Series four has wrapped and should be coming out in September. And although he is tight-lipped on the goings on at Button House, he hints at some long overdue marital strife. “We forget sometimes that there’s a marriage at the heart of the show. What they’ve taken on is huge […] so there’s a lot that weighs down on the relationship, and I think it's explored a lot more this time around.”
Such starring roles were a long time coming, as he got his first job out of drama school in ITV’s Whitechapel back in 2012. “I was like, ‘I've made it, this is it!’ And then a week later I was back in a call centre and didn't work again for like 14 months.”

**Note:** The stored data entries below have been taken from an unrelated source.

(** * uvw: the stream layer ([src/uvw/stream.hpp])

    A shallow embedding of [uvw::Stream<T>] and of the two requests it
    issues, [details::Write] and [details::Shutdown], together with the
    properties of the event translation and of buffer ownership.

    The C++ code mutates objects that live on the heap and are reached
    through [shared_ptr]/[weak_ptr]; the embedding threads an explicit
    [World] through a small state monad.  Objects are identified by the
    serial number of their allocation, which is never reused, so that a
    [weak_ptr] is an identity whose [lock()] is a lookup among the live
    objects.  What the native layer answers (the return value of
    [uv_write], [uv_shutdown], [uv_try_write], the status of a completion)
    is an argument of the function that asks.

    [listen], [read], [stop], [readable] and [writable] only hand their
    arguments to the native layer and are left out. *)

From Stdlib Require Import ZArith String.
From stdpp Require Import gmap list.

Local Open Scope Z_scope.

(** ** Native layer ([<uv.h>], [<arpa/inet.h>]) *)

(** Identity of a heap object (stream, request, loop). *)
Abbreviation addr := nat.

(** Address of a [char[]] block ([uv_buf_t::base]). *)
Abbreviation buffer := nat.

Module Uv.

(** [UV_EOF] as libuv defines it ([UV__EOF] in [uv-errno.h]). *)
Definition UV_EOF : Z := -4095.

(** [uv_buf_t]: [base] may be the null pointer. *)
Record uv_buf_t := mk_buf { base : option buffer; len : Z }.

(** [uv_buf_init(char*, unsigned int)]: the length is converted to
    [unsigned int]. *)
Definition uv_buf_init (b : option buffer) (length : Z) : uv_buf_t :=
  mk_buf b (length mod 2 ^ 32).

(** An asynchronous native operation accepted by the loop, as
    [uv_write] and [uv_shutdown] record it until its completion. *)
Inductive op :=
| uv_write (handle : addr) (bufs : list uv_buf_t)
| uv_shutdown (handle : addr).

(** [sockaddr_in] as far as [Stream::address] reads it: the port is kept as
    its two bytes in memory, in network order. *)
Record sockaddr := mk_sockaddr { sin_port : Z * Z }.

(** [ntohs]: the value of two bytes in network order. *)
Definition ntohs (p : Z * Z) : Z := (p.1 mod 256) * 256 + p.2 mod 256.

End Uv.

(** ** Events ([event.hpp]) *)

(** Modelled from the spec: the event records of [event.hpp], which is not
    part of the sources at hand.  DataEvent owns a byte buffer and its
    length, ErrorEvent carries a status code (kept as the integer it is
    built from), the others have no payload. *)
Inductive Event :=
| EndEvent
| DataEvent (data : option buffer) (length : Z)
| ErrorEvent (code : Z)
| WriteEvent
| ShutdownEvent
| ListenEvent.

(** The static type of an event, by which listeners are registered
    ([once<E>]). *)
Inductive EventKind := KEnd | KData | KError | KWrite | KShutdown | KListen.

Definition kind_of (e : Event) : EventKind :=
  match e with
  | EndEvent => KEnd
  | DataEvent _ _ => KData
  | ErrorEvent _ => KError
  | WriteEvent => KWrite
  | ShutdownEvent => KShutdown
  | ListenEvent => KListen
  end.

#[global] Instance Event_eq_dec : EqDecision Event.
Proof. solve_decision. Defined.

#[global] Instance EventKind_eq_dec : EqDecision EventKind.
Proof. solve_decision. Defined.

(** The buffer an event owns, if any. *)
Definition owned_by (e : Event) : option buffer :=
  match e with
  | DataEvent d _ => d
  | _ => None
  end.

(** ** The world: live objects, the loop's queue, the observable logs *)

(** The closure that [Stream::write] and [Stream::shutdown] build:
    [[weak](const auto &event, Request &) { ... }].  Its only capture is
    the weak reference to the stream. *)
Inductive Listener := Relay (weak : addr).

Inductive RequestType := WriteReq | ShutdownReq.

(** A live stream: the loop it belongs to. *)
Record StreamObj := mk_stream { s_loop : addr }.

(** A live request: its type, its loop and its one-shot listeners in the
    order of registration. *)
Record RequestObj := mk_request {
  r_type : RequestType;
  r_loop : addr;
  r_once : list (EventKind * Listener)
}.

Record World := mk_world {
  next : addr;                         (* serial number of the next object *)
  streams : gmap addr StreamObj;       (* streams some shared_ptr still owns *)
  requests : gmap addr RequestObj;     (* requests some shared_ptr still owns *)
  pending : list (addr * Uv.op);       (* native operations awaiting completion *)
  published : list (addr * Event);     (* every publish call: on which object, what *)
  freed : list buffer                 (* every delete[] of a buffer *)
}.

Definition set_next (n : addr) (w : World) : World :=
  mk_world n (streams w) (requests w) (pending w) (published w) (freed w).
Definition set_streams (s : gmap addr StreamObj) (w : World) : World :=
  mk_world (next w) s (requests w) (pending w) (published w) (freed w).
Definition set_requests (r : gmap addr RequestObj) (w : World) : World :=
  mk_world (next w) (streams w) r (pending w) (published w) (freed w).
Definition set_pending (p : list (addr * Uv.op)) (w : World) : World :=
  mk_world (next w) (streams w) (requests w) p (published w) (freed w).
Definition set_published (p : list (addr * Event)) (w : World) : World :=
  mk_world (next w) (streams w) (requests w) (pending w) p (freed w).
Definition set_freed (f : list buffer) (w : World) : World :=
  mk_world (next w) (streams w) (requests w) (pending w) (published w) f.

(** ** The monad of the embedding: state, and [None] for a thrown exception *)

Definition M (A : Type) : Type := World -> option (A * World).

Definition ret {A} (a : A) : M A := fun w => Some (a, w).

Definition bind {A B} (m : M A) (k : A -> M B) : M B :=
  fun w => match m w with
           | Some (a, w') => k a w'
           | None => None
           end.

Definition throw {A} : M A := fun _ => None.

Definition gets {A} (f : World -> A) : M A := fun w => Some (f w, w).

Definition modify (f : World -> World) : M unit := fun w => Some (tt, f w).

Notation "'do' x <- c1 ; c2" := (bind c1 (fun x => c2))
  (at level 10, x name, c1 at level 100, c2 at level 200).

(** Each action of a list in turn. *)
Fixpoint for_each {A} (f : A -> M unit) (l : list A) : M unit :=
  match l with
  | [] => ret tt
  | a :: l' => do _ <- f a; for_each f l'
  end.

(** ** Memory and shared ownership *)

(** [~unique_ptr<char[]>]: [delete[]] of the block, unless the pointer is
    null (which includes: has been moved from). *)
Definition unique_ptr_dtor (p : option buffer) : M unit :=
  match p with
  | Some b => modify (fun w => set_freed (freed w ++ [b]) w)
  | None => ret tt
  end.

(** [weak_ptr<T>::lock()] on a weak reference to a stream. *)
Definition lock (weak : addr) : M (option addr) :=
  gets (fun w => match streams w !! weak with
                 | Some _ => Some weak
                 | None => None
                 end).

(** [enable_shared_from_this<T>::shared_from_this()]: throws
    [std::bad_weak_ptr] when no [shared_ptr] owns the object. *)
Definition shared_from_this (this : addr) : M addr :=
  do p <- lock this;
  match p with
  | Some p => ret p
  | None => throw
  end.

(** The last [shared_ptr] to a stream is released. *)
Definition destroy (s : addr) : M unit :=
  modify (fun w => set_streams (delete s (streams w)) w).

(** ** Collaborators that [stream.hpp] includes *)

Module Loop.

(** Modelled from the spec: [loop.resource<Kind>(args...)] of [loop.hpp]
    produces a new owning reference to a Request or Stream bound to that
    loop. *)
Definition resource_stream (loop : addr) : M addr :=
  do a <- gets next;
  do _ <- modify (fun w =>
            set_next (S a) (set_streams (<[a := mk_stream loop]> (streams w)) w));
  ret a.

Definition resource_request (t : RequestType) (loop : addr) : M addr :=
  do a <- gets next;
  do _ <- modify (fun w =>
            set_next (S a)
              (set_requests (<[a := mk_request t loop []]> (requests w)) w));
  ret a.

He had an agent and was auditioning, but he turned to YouTube to expand his reach, featuring on the Don’t Jealous Me and Humza Productions channels as well as Kayode Ewumi’s viral Hood Documentary.
Smith-Bynoe first met Ewumi when he played his father at a table read for a friend’s script. A few months later he stumbled across his Vines, including those featuring a certain recurring character, the hilariously deluded, aspiring grime MC Roll Safe (R.S), now immortalized in a global meme template. When Ewumi put out the first episode of Hood Documentary, ‘Introducing R.S’, in 2015, Smith-Bynoe got in touch to sing his praises and wound up playing a part in episode two. “And from then on we haven't stopped working together,” he says.
Hood Documentary was picked up for a series by BBC Three in 2016 and so too was the duo’s Elephant and Castle-set comedy, Enterprice in 2018. Now they have their very own Comedy Blap, which has become quite the rite of passage for UK comedy talent, breeding several hit series commissions including Stath, We Are Lady Parts and Pixels. Although Smith-Bynoe says it took all of five years to come to fruition, during which time: “Kayode moved to Ghana and became a pastor, and also got married, and I… got an air fryer.”
Made on a budget of “about £4.60”, their Blap, Red Flag, is a pilot of short, surreal, unrelated sketches starring Smith-Bynoe as a vast array of wacky characters.
He notes the resurgence of sketch, namechecking BBC Three’s Lazy Susan and the upcoming Ellie and Natasia, but whereas those “can have elements of social commentary or touch on subject matter that is quite Zeitgeisty […], the aim of mine was not to touch on any of that, and just to be complete random silliness.”
Not that he thinks silliness is at all lacking in recent TV: “Ghosts is very silly. And Stath is the silliest show that exists.”
However, having been typecast somewhat, he has generally found himself playing comic foils for the zanier characters around him. Dean in Stath is downbeat and disillusioned with his inane colleagues at the letting agency, and Mike in Ghosts plays patient husband to Alison’s far too accommodating spiritual medium. The latter is all the more impressive given that, unlike his wife, Mike cannot see dead people, which means Smith-Bynoe has to literally ignore the nine cartoonish ‘phantoms’ running riot around him.
Does he find the pigeonholing frustrating? “I guess you could say frustrated, yeah. I think that’s why I started writing to be honest. I wanted to show my range.” Especially, he admits, once Ghosts came out. “It started to be less like ‘Kiell’ and more like ‘the guy from Ghosts’, and as much as I love the show and love the character, it’s not what I want to be known as forever.”
What better vehicle to show range than a sketch show, then. In Red Flag he plays all of conga enthusiasts, overeager magicians and panicky thespians, some conjured by him and Ewumi, others by writers they admired.
It was actually Demetriou who wrote one of the most outlandish parts: Harris in the sketch Always Get ‘Em Talking, who launches into an extremely loud and long-winded apology for not staying in touch with a friend, only for us to find out that they have never even met. All the while his actual friend is sat opposite, but Harris just wanted to “get ‘em talking.”
One thing's for sure: Kiell Smith-Bynoe’s got us talking.